AVAILABLE DATA Start Marker

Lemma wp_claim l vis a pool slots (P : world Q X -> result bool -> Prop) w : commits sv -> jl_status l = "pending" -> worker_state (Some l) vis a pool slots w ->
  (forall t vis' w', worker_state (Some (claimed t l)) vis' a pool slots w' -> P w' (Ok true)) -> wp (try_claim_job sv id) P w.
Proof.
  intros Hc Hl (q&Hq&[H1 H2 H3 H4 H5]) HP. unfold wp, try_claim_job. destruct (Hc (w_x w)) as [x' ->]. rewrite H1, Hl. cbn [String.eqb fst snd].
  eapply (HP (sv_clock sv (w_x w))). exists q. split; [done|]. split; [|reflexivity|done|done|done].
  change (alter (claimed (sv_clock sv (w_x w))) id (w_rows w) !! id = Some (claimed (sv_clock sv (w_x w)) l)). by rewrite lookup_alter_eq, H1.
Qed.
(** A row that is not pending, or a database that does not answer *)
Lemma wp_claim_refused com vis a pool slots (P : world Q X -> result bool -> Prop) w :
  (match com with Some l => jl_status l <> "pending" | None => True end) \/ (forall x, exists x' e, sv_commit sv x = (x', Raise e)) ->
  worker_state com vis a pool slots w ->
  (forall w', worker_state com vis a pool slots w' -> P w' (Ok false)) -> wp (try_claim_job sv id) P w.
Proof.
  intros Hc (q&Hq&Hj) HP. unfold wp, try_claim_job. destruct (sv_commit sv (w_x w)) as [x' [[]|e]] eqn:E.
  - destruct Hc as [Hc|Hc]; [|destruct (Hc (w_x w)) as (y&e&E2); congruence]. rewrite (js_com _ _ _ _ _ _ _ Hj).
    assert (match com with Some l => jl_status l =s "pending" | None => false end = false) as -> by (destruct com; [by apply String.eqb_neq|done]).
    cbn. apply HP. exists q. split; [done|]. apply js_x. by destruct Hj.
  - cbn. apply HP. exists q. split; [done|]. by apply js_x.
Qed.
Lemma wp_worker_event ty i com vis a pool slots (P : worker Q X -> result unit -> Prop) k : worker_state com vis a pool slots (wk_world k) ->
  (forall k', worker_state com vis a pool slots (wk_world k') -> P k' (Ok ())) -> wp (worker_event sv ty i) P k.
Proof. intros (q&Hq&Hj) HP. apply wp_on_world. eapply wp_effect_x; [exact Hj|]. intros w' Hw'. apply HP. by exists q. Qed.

AVAILABLE DATA End Marker

Tally the lines in the records that contain the word "None"; the answer is that number and nothing more.

2